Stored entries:
(** On at most 18 digits (the bound [(n + 1) * 10 ^ len <= 10 ^ 18]), the
    [ParseUint] loop never reports a range error and agrees with the fast
    loop of [Atoi]; its result stays below [10 ^ 18]. *)
Lemma parse_uint_loop_fast (s : string) (n : Z) :
  (0 <= n)%Z -> ((n + 1) * 10 ^ Z.of_nat (String.length s) <= 10 ^ 18)%Z ->
  parse_uint_loop s n =
    match atoi_fast_loop s n with Some v => inr v | None => inl ErrSyntax end /\
  (forall v, atoi_fast_loop s n = Some v -> (0 <= v < 10 ^ 18)%Z).
Proof.
  revert n. induction s as [|c s IH]; intros n Hn Hb; simpl in *.
  - split; [done|]. intros v [= <-]. lia.
  - rewrite Nat2Z.inj_succ, Z.pow_succ_r in Hb by lia.
    pose proof (Z.pow_pos_nonneg 10 (Z.of_nat (String.length s)) ltac:(lia) ltac:(lia)) as Hp.
    destruct (is_digit c) eqn:Hd; simpl; [|done].
    pose proof (digit_val_range c Hd) as Hdv.
    set (p := (10 ^ Z.of_nat (String.length s))%Z) in *.
    assert (Hn10 : ((n + 1) * 10 <= 10 ^ 18)%Z) by nia.
    change (maxUint64 / 10 + 1)%Z with 1844674407370955162%Z.
    change maxUint64 with 18446744073709551615%Z.
    replace (n >=? 1844674407370955162)%Z with false by lia.
    replace (n * 10 + digit_val c >? 18446744073709551615)%Z with false by lia.
    apply IH; nia.
Qed.

(** ** Decimal digits *)

Lemma dec_val_ge (w : string) (n : Z) :
  (0 <= n)%Z -> all_digits w = true -> (n <= dec_val w n)%Z.
Proof.
  revert n. induction w as [|c w IH]; intros n Hn Hd; simpl in *; [lia|].
  apply andb_prop in Hd as [Hc Hw]. pose proof (digit_val_range c Hc).
  specialize (IH (n * 10 + digit_val c)%Z ltac:(lia) Hw). lia.
Qed.

(** On a string of digits whose value fits, the [ParseUint] loop passes
    its range checks and returns the value. *)
Lemma parse_uint_loop_digits (w : string) (n : Z) :
  (0 <= n)%Z -> all_digits w = true -> (dec_val w n <= maxUint64)%Z ->
  parse_uint_loop w n = inr (dec_val w n).
Proof.
  revert n. induction w as [|c w IH]; intros n Hn Hd Hb; simpl in *; [done|].
  apply andb_prop in Hd as [Hc Hw]. pose proof (digit_val_range c Hc).
  pose proof (dec_val_ge w (n * 10 + digit_val c) ltac:(lia) Hw).
  rewrite Hc. cbn [negb].
  change (maxUint64 / 10 + 1)%Z with 1844674407370955162%Z.
  change maxUint64 with 18446744073709551615%Z in *.
  replace (n >=? 1844674407370955162)%Z with false by lia.
  replace (n * 10 + digit_val c >? 18446744073709551615)%Z with false by lia.
  apply IH; [lia | done | exact Hb].
Qed.

(** The digits [Pos.of_uint_acc] reads are the digits [string_of_uint]
    writes. *)
Lemma of_uint_acc_dec_val (u : Decimal.uint) (acc : positive) :
  Z.pos (Pos.of_uint_acc u acc) = dec_val (NilEmpty.string_of_uint u) (Z.pos acc) /\
  all_digits (NilEmpty.string_of_uint u) = true.
Proof.
  revert acc. induction u; intros acc; simpl; [done| ..];
  (split; [rewrite (proj1 (IHu _)); f_equal; unfold digit_val; simpl; lia | apply (IHu 1%positive)]).
Qed.

Lemma of_uint_dec_val (u : Decimal.uint) :
  Z.of_N (Pos.of_uint u) = dec_val (NilEmpty.string_of_uint u) 0 /\
  all_digits (NilEmpty.string_of_uint u) = true.
Proof.
  induction u; simpl;
  [ done
  | destruct IHu as [IH1 IH2]; split; [rewrite IH1; f_equal; unfold digit_val; simpl; lia | done]
  | .. ];
  (split; [rewrite (proj1 (of_uint_acc_dec_val u _)); f_equal; unfold digit_val; simpl; lia
          | apply (of_uint_acc_dec_val u 1%positive)]).
Qed.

- Exercise instructions -
Print every entry exactly as written.

- Reply -
(** On at most 18 digits (the bound [(n + 1) * 10 ^ len <= 10 ^ 18]), the
    [ParseUint] loop never reports a range error and agrees with the fast
    loop of [Atoi]; its result stays below [10 ^ 18]. *)
Lemma parse_uint_loop_fast (s : string) (n : Z) :
  (0 <= n)%Z -> ((n + 1) * 10 ^ Z.of_nat (String.length s) <= 10 ^ 18)%Z ->
  parse_uint_loop s n =
    match atoi_fast_loop s n with Some v => inr v | None => inl ErrSyntax end /\
  (forall v, atoi_fast_loop s n = Some v -> (0 <= v < 10 ^ 18)%Z).
Proof.
  revert n. induction s as [|c s IH]; intros n Hn Hb; simpl in *.
  - split; [done|]. intros v [= <-]. lia.
  - rewrite Nat2Z.inj_succ, Z.pow_succ_r in Hb by lia.
    pose proof (Z.pow_pos_nonneg 10 (Z.of_nat (String.length s)) ltac:(lia) ltac:(lia)) as Hp.
    destruct (is_digit c) eqn:Hd; simpl; [|done].
    pose proof (digit_val_range c Hd) as Hdv.
    set (p := (10 ^ Z.of_nat (String.length s))%Z) in *.
    assert (Hn10 : ((n + 1) * 10 <= 10 ^ 18)%Z) by nia.
    change (maxUint64 / 10 + 1)%Z with 1844674407370955162%Z.
    change maxUint64 with 18446744073709551615%Z.
    replace (n >=? 1844674407370955162)%Z with false by lia.
    replace (n * 10 + digit_val c >? 18446744073709551615)%Z with false by lia.
    apply IH; nia.
Qed.

(** ** Decimal digits *)

Lemma dec_val_ge (w : string) (n : Z) :
  (0 <= n)%Z -> all_digits w = true -> (n <= dec_val w n)%Z.
Proof.
  revert n. induction w as [|c w IH]; intros n Hn Hd; simpl in *; [lia|].
  apply andb_prop in Hd as [Hc Hw]. pose proof (digit_val_range c Hc).
  specialize (IH (n * 10 + digit_val c)%Z ltac:(lia) Hw). lia.
Qed.

(** On a string of digits whose value fits, the [ParseUint] loop passes
    its range checks and returns the value. *)
Lemma parse_uint_loop_digits (w : string) (n : Z) :
  (0 <= n)%Z -> all_digits w = true -> (dec_val w n <= maxUint64)%Z ->
  parse_uint_loop w n = inr (dec_val w n).
Proof.
  revert n. induction w as [|c w IH]; intros n Hn Hd Hb; simpl in *; [done|].
  apply andb_prop in Hd as [Hc Hw]. pose proof (digit_val_range c Hc).
  pose proof (dec_val_ge w (n * 10 + digit_val c) ltac:(lia) Hw).
  rewrite Hc. cbn [negb].
  change (maxUint64 / 10 + 1)%Z with 1844674407370955162%Z.
  change maxUint64 with 18446744073709551615%Z in *.
  replace (n >=? 1844674407370955162)%Z with false by lia.
  replace (n * 10 + digit_val c >? 18446744073709551615)%Z with false by lia.
  apply IH; [lia | done | exact Hb].
Qed.

(** The digits [Pos.of_uint_acc] reads are the digits [string_of_uint]
    writes. *)
Lemma of_uint_acc_dec_val (u : Decimal.uint) (acc : positive) :
  Z.pos (Pos.of_uint_acc u acc) = dec_val (NilEmpty.string_of_uint u) (Z.pos acc) /\
  all_digits (NilEmpty.string_of_uint u) = true.
Proof.
  revert acc. induction u; intros acc; simpl; [done| ..];
  (split; [rewrite (proj1 (IHu _)); f_equal; unfold digit_val; simpl; lia | apply (IHu 1%positive)]).
Qed.

Lemma of_uint_dec_val (u : Decimal.uint) :
  Z.of_N (Pos.of_uint u) = dec_val (NilEmpty.string_of_uint u) 0 /\
  all_digits (NilEmpty.string_of_uint u) = true.
Proof.
  induction u; simpl;
  [ done
  | destruct IHu as [IH1 IH2]; split; [rewrite IH1; f_equal; unfold digit_val; simpl; lia | done]
  | .. ];
  (split; [rewrite (proj1 (of_uint_acc_dec_val u _)); f_equal; unfold digit_val; simpl; lia
          | apply (of_uint_acc_dec_val u 1%positive)]).
Qed.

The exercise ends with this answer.